Davey sued in federal court, and eventually the Ninth Circuit Court of Appeals, in a 2-1 ruling, reinstated his scholarship. The U.S. Supreme Court granted review of that decision and will hear the case on December 2. Both the U.S. Catholic bishops and a number of Catholic colleges and universities, as well as other religious groups, have filed amicus briefs arguing that Davey’s claim is just. Groups opposed to Davey, including Americans United for Separation of Church and State, argue that any direct or indirect aid to a seminary is clearly a violation of the First Amendment’s prohibition against the establishment of religion. Court watchers think this argument will appeal to three or four justices, including David Souter, a practicing Episcopalian who is one of the Court’s most learned and persuasive advocates of a strict separation of government and religion.
Since its landmark Everson ruling in 1947, which allowed school districts to reimburse parents for the cost of bus transportation to Catholic schools, the Court has struggled to balance the separation of church and state with the First Amendment’s protection of religious liberty.
It would not be rash to say that the Court has been inconsistent and even incoherent in some of its subsequent decisions. Davey is important because the complex issues involved go to the core of how we look at the role of religion in American life and culture. There has always existed in American jurisprudence an attitude toward religion and its practice that recognizes religion’s historic centrality in American history. That reverence toward religion has led to decisions sustaining tax exemptions for church property and benefits to clergy. Justice William O. Douglas’s 1952 decision in Zorach, which allowed classes in religion to be held on public school premises, may prove relevant in the Davey case. Douglas noted that “we are a religious people whose institutions presuppose the existence of a Supreme being.” If that is still true, denying Joshua Davey a scholarship to study theology is discriminatory.
The State of Washington’s scholarship program was established in 1999 by Governor Gary Locke, a Democrat, for all students who graduate in the top 10 percent of their high school class when their parents’ income falls below a certain range. Davey qualified, but his is hardly an open-and-shut case. Northwest College requires all its students to profess a belief in Jesus Christ. Chapel services are compulsory, and many students become ministers. Since the school is also a seminary, its administration routinely reminds students that they are not eligible for the state’s scholarships if they are studying for the ministry.

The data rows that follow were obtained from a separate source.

(** What the loop appends is taken from the cells it visits, in their
    order, and includes every content cell among them. *)
Lemma loop_appends (todo : list Cell) :
  forall cells index prev content out,
    loop cells index todo prev content = Ok out ->
    exists appended,
      out = content ++ appended
      /\ Subseq appended todo
      /\ filter is_content appended = filter is_content todo.
Proof.
  induction todo as [|c t IH]; intros cells index prev content out H.
  - simpl in H. injection H as <-. exists []. rewrite app_nil_r.
    repeat split. constructor.
  - assert (Hkeep : forall prev',
               loop cells (S index) t prev' (content ++ [c]) = Ok out ->
               exists appended,
                 out = content ++ appended
                 /\ Subseq appended (c :: t)
                 /\ filter is_content appended = filter is_content (c :: t)).
    { intros prev' H'. destruct (IH _ _ _ _ _ H') as (app' & -> & Hs & Hf).
      exists (c :: app'). rewrite <- app_assoc. split; [reflexivity|].
      split; [now constructor|].
      simpl. now rewrite Hf. }
    assert (Hdrop : is_content c = false ->
               forall prev',
                 loop cells (S index) t prev' content = Ok out ->
                 exists appended,
                   out = content ++ appended
                   /\ Subseq appended (c :: t)
                   /\ filter is_content appended = filter is_content (c :: t)).
    { intros Hc prev' H'. destruct (IH _ _ _ _ _ H') as (app' & -> & Hs & Hf).
      exists app'. split; [reflexivity|]. split; [now constructor|].
      simpl. now rewrite Hc. }
    cbn beta iota zeta delta [loop] in H.
    destruct (in_ (Some (type c)) _content) eqn:Ec.
    + destruct (in_ prev _content); [discriminate|]. now apply (Hkeep _ H).
    + destruct (is_ (Some (type c)) TSoftHyphen).
      * destruct (is_ prev TSoftHyphen); [now apply (Hdrop Ec _ H)|].
        destruct (negb (in_ prev _content)
                  || negb (in_ (peek cells index) _content));
          [now apply (Hdrop Ec _ H) | now apply (Hkeep _ H)].
      * now apply (Hkeep _ H).
Qed.
(** * Wesnoth GUI glue: the preferences dialog and the unit preview pane

    A shallow embedding of the parts of
    [src/gui/dialogs/preferences_dialog.cpp] and
    [src/gui/widgets/unit_preview_pane.cpp] that build tooltip and label
    text, filter the hotkey list and maintain the friends list, followed
    by the properties proved about them.

    Conventions.
    - A C++ [int] is a [Z]; arithmetic that can leave the 32-bit range is
      written with its wrap-around ([cxx.to_int]).
    - A [std::string] is a [string] of bytes; text outside ASCII is given
      in UTF-8.
    - An output stream is the string written so far; [out <<< x] appends.
    - [widget_data] is the toolkit's map from widget id to a map from
      attribute name to text, kept as nested [gmap]s.
    - Collaborators that live outside the two translation units
      (gettext, colour helpers, the terrain database, the preferences
      store) are operations of a type class. *)

From Stdlib Require Import ZArith String Ascii List Lia Sorting.Sorted.
From Stdlib Require Import Floats.PrimFloat Numbers.Cyclic.Int63.Uint63.
From stdpp Require Import base option list strings pretty gmap.
From Equations Require Import Equations.

Local Open Scope Z_scope.

(** ** C++ scalars *)

Module cxx.

Definition int_min : Z := - 2 ^ 31.
Definition int_max : Z := 2 ^ 31 - 1.

Definition in_int (z : Z) : Prop := int_min ≤ z ≤ int_max.

(** Conversion to [int]: reduction modulo 2^32 into the signed range. *)
Definition to_int (z : Z) : Z := (z + 2 ^ 31) mod 2 ^ 32 - 2 ^ 31.

Definition int_add (a b : Z) : Z := to_int (a + b).
Definition int_sub (a b : Z) : Z := to_int (a - b).

(** [a / b] on [int]: the quotient truncated towards zero. *)
Definition int_div (a b : Z) : Z := to_int (Z.quot a b).

(** Conversion of an [int] to [double]; exact on the whole [int] range. *)
Definition double_of_int (z : Z) : float :=
  if z <? 0 then PrimFloat.opp (PrimFloat.of_uint63 (Uint63.of_Z (- z)))
  else PrimFloat.of_uint63 (Uint63.of_Z z).

(** [std::distance(begin, std::find(begin, end, x))]: the position of the
    first element equal to [x], the length of the sequence when there is
    none. *)
Fixpoint find_distance {A} (eqb : A → A → bool) (x : A) (l : list A) : nat :=
  match l with
  | [] => 0%nat
  | y :: l' => if eqb y x then 0%nat else S (find_distance eqb x l')
  end.

(** [std::set::emplace] on a set kept as the list of its elements in
    iteration order, [less] being the set's ordering: the element goes
    before the first larger one and is dropped when an equivalent one is
    already there. *)
Fixpoint set_emplace {A} (less : A → A → bool) (x : A) (s : list A) : list A :=
  match s with
  | [] => [x]
  | y :: s' =>
      if less x y then x :: y :: s'
      else if less y x then y :: set_emplace less x s'
      else y :: s'
  end.

End cxx.

(** ** Text *)

Notation "out <<< x" := (String.append out x)
  (at level 50, left associativity, only parsing) : stdpp_scope.

Definition TAB : string := String "009" "".
Definition NL : string := String "010" "".

(** *** [font/constants] *)

(** Modelled from the spec: the [font::unicode_*] constants are declared
    outside the excerpt; the source names the characters (bullet, figure
    dash, en dash), here in UTF-8. *)
Module font.
Definition unicode_bullet : string := String "226" (String "128" (String "162" "")).
Definition unicode_figure_dash : string := String "226" (String "128" (String "146" "")).
Definition unicode_en_dash : string := String "226" (String "128" (String "147" "")).
End font.

(** The string literal of [get_mp_tooltip], U+2B23 U+200B: a horizontal
    black hexagon followed by a zero width space. *)
Definition hexagon : string :=
  String "226" (String "172" (String "163"
    (String "226" (String "128" (String "139" "")))))%char.

(** ** Toolkit data

    [widget_item] is [std::map<std::string, t_string>] and [widget_data]
    is [std::map<std::string, widget_item>]. *)
Abbreviation widget_item := (gmap string string).
Abbreviation widget_data := (gmap string (gmap string string)).

(** [data[id]["label"] = text]: [operator[]] creates what is missing. *)
Definition set_item_label (id text : string) (data : widget_data) : widget_data :=
  <[id := <["label" := text]> (default ∅ (data !! id))]> data.

(** The label a row shows in the widget [id], empty when there is none. *)
Definition get_item_label (id : string) (data : widget_data) : string :=
  default "" (data !! id ≫= (.!! "label")).

(** [config]: attributes and child configs, the children in order. *)
#[warnings="-register-all"]
Inductive config :=
  Config (attributes : gmap string string) (children : list (string * config)).

Definition attributes (c : config) : gmap string string :=
  let 'Config a _ := c in a.
Definition children (c : config) : list (string * config) :=
  let 'Config _ ch := c in ch.

(** [cfg[key]] on a constant config: blank when the attribute is absent. *)
Definition attr (c : config) (key : string) : string := default "" (attributes c !! key).
Definition has_attribute (c : config) (key : string) : bool :=
  bool_decide (is_Some (attributes c !! key)).
Definition child_range (c : config) (key : string) : list config :=
  (filter (λ kc, kc.1 = key) (children c)).*2.
Definition set_attr (key value : string) (c : config) : config :=
  Config (<[key := value]> (attributes c)) (children c).

Inductive visibility := visible | hidden | invisible.

(** Modelled from the spec: the widget classes belong to the GUI toolkit,
    which is outside the excerpt. A widget is kept as what the dialog
    reads back from it. A listbox is its rows in order, the selected row
    ([-1] when there is none) and which rows are shown. *)
Record listbox := {
  rows : list widget_data;
  selected_row : Z;
  row_shown : list bool;
}.

Record text_box := { text : string }.

Record multimenu_button := {
  multimenu_values : list config;
  toggle_states : list bool;
}.

Record menu_button := {
  menu_values : list config;
  menu_selected : Z;
  menu_use_markup : bool;
}.

(** Modelled from the spec: the member functions of the toolkit widgets
    that the dialog calls, on the records above. Adding or removing a row
    leaves the selection as it is. *)
Module widgets.

Definition clear (l : listbox) : listbox :=
  {| rows := []; selected_row := -1; row_shown := [] |}.

(** [add_row(data)] appends; [add_row(data, index)] inserts before the
    row [index]. *)
Definition add_row (data : widget_data) (index : option nat) (l : listbox) : listbox :=
  match index with
  | None =>
      {| rows := rows l ++ [data]; selected_row := selected_row l;
         row_shown := row_shown l ++ [true] |}
  | Some i =>
      {| rows := take i (rows l) ++ data :: drop i (rows l);
         selected_row := selected_row l;
         row_shown := take i (row_shown l) ++ true :: drop i (row_shown l) |}
  end.

Definition remove_row (i : nat) (l : listbox) : listbox :=
  {| rows := delete i (rows l); selected_row := selected_row l;
     row_shown := delete i (row_shown l) |}.

Definition get_item_count (l : listbox) : nat := length (rows l).

Definition select_row (i : Z) (l : listbox) : listbox :=
  {| rows := rows l; selected_row := i; row_shown := row_shown l |}.

Definition set_row_shown (shown : list bool) (l : listbox) : listbox :=
  {| rows := rows l; selected_row := selected_row l; row_shown := shown |}.

Definition set_value (value : string) (t : text_box) : text_box := {| text := value |}.

Definition clear_text (t : text_box) : text_box := {| text := "" |}.

(** [multimenu_button::set_values]: every entry starts untoggled. *)
Definition set_values (values : list config) (m : multimenu_button) : multimenu_button :=
  {| multimenu_values := values; toggle_states := replicate (length values) false |}.

End widgets.

(** [boost::dynamic_bitset<>::none] and [operator~]. *)
Definition bitset_none (b : list bool) : bool := forallb negb b.
Definition bitset_flip (b : list bool) : list bool := negb <$> b.

(** ** Collaborators of the unit preview pane *)

Record color_t := { red : Z; green : Z; blue : Z; alpha : Z }.

Record terrain_type := {
  terrain_name : string;
  is_indivisible : bool;
  is_nonnull : bool;
}.

Record terrain_movement := { tm_name : string; tm_moves : Z }.

Class Gettext := {
  (** [_("...")] *)
  gettext : string → string;
  (** [translation::dgettext(domain, msgid)] *)
  dgettext : string → string → string;
  (** [VGETTEXT(msgid, symbols)] *)
  vgettext : string → list (string * string) → string;
}.

Class UnitHelpers := {
  (** [unit_helper::resistance_color] *)
  resistance_color : Z → string;
  (** [utils::signed_percent] *)
  signed_percent : Z → string;
  (** [game_config::red_to_green] *)
  red_to_green : float → bool → color_t;
  (** [color_t::to_hex_string] *)
  to_hex_string : color_t → string;
  (** [font::span_color] *)
  span_color : color_t → string;
  (** [font::unit_type_color] *)
  unit_type_color : color_t;
  (** [unit_experience_accelerator::get_acceleration] *)
  get_acceleration : Z;
}.

Class Terrains := {
  terrain_code : Type;
  terrain_code_eq_dec :: EqDecision terrain_code;
  FOGGED : terrain_code;
  VOID_TERRAIN : terrain_code;
  (** [t_translation::terrain_matches(t, t_translation::ALL_OFF_MAP)] *)
  matches_all_off_map : terrain_code → bool;
  (** [help::load_terrain_types_data()], with [get_terrain_info] applied *)
  load_terrain_types_data : option (terrain_code → terrain_type);
  (** [preferences::encountered_terrains()], in iteration order *)
  encountered_terrains : list terrain_code;
  (** [terrain_movement::operator<] *)
  terrain_movement_less : terrain_movement → terrain_movement → bool;
}.

(** ** [unit_preview_pane.cpp] *)

Section unit_preview_pane.
Context `{Gettext, UnitHelpers, Terrains}.

(** *** [get_hp_tooltip] *)

(** The body of the loop over the resistance table: one line is pushed
    onto [resistances_table] and [att_def_diff] is raised when the two
    values differ. *)
Definition hp_tooltip_step (get : string → bool → Z)
    (st : list string * bool) (resist : string * string) : list string * bool :=
  let '(resistances_table, att_def_diff) := st in
  let line := "" <<< dgettext "wesnoth" resist.1 <<< ": " in
  let res_att := cxx.int_sub 100 (get resist.1 true) in
  let res_def := cxx.int_sub 100 (get resist.1 false) in
  if res_att =? res_def then
    let line := line <<< "<span color='" <<< resistance_color res_def <<< "'>" <<< TAB
                     <<< signed_percent res_def <<< "</span>" in
    (resistances_table ++ [line], att_def_diff)
  else
    let line := line <<< "<span color='" <<< resistance_color res_att <<< "'>" <<< TAB
                     <<< signed_percent res_att <<< "</span>" <<< "/"
                     <<< "<span color='" <<< resistance_color res_def <<< "'>"
                     <<< signed_percent res_def <<< "</span>" in
    (resistances_table ++ [line], true).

The central issue is the constitutionality of Washington’s strict ban-both in its state constitution and by statute-on any aid to religion, including one law that specifically states, “no aid shall be awarded to any student pursuing a degree in theology.” The Washington law is similar to bans in ten other states against state aid to religion. Furthermore, the constitutions of some thirty-five states still include amendments modeled after the so-called Blaine amendment (which failed in Congress), the notorious late nineteenth-century anti-Catholic initiative sponsored by Senator James Blaine of Ohio that proposed banning government aid to religious schools.
Despite the unambiguous nature of Washington’s statutes, the state’s denial of aid to Davey appears, on the face of it, to be inconsistent with recent Supreme Court rulings. In 1986, the Witters decision held that the State of Washington could not deny a blind student his right to student assistance simply because he attended a seminary. Similarly, in a different context, the Court ruled in 1971 that federal grants for buildings may be given to Catholic or church-related colleges, as long as the buildings are not used for religious purposes. Nor has any court questioned the right of those eligible for the GI Bill to attend religiously affiliated colleges-even Catholic seminaries. In 1995, in Rosenberger, the Court ruled that if the University of Virginia funded the publication of secular student journals, it must extend financing to religious periodicals. And in 2002, it upheld the awarding of vouchers to individual parents so that their children could attend any school of their choice, including Catholic schools.
These precedents did not persuade Ninth Circuit Judge Margaret McKeown, who dissented in the Davey case. Her arguments merit close scrutiny because they may prove persuasive to a number of Supreme Court justices. McKeown’s dissenting opinion begins by noting that the 1899 Constitution of the State of Washington provides that “no money or property shall be appropriated for or applied to any religious worship, exercise or instruction in support of any religious establishment.” She then rejects Davey’s contention that denial of a state grant interfered with his religious freedom, since the state has no duty to subsidize the religious exercises of its subjects. Finally, she points out that when Washington was admitted to the union it specifically opted not to fund religious instruction, and that in the name of federalism, that decision must be respected.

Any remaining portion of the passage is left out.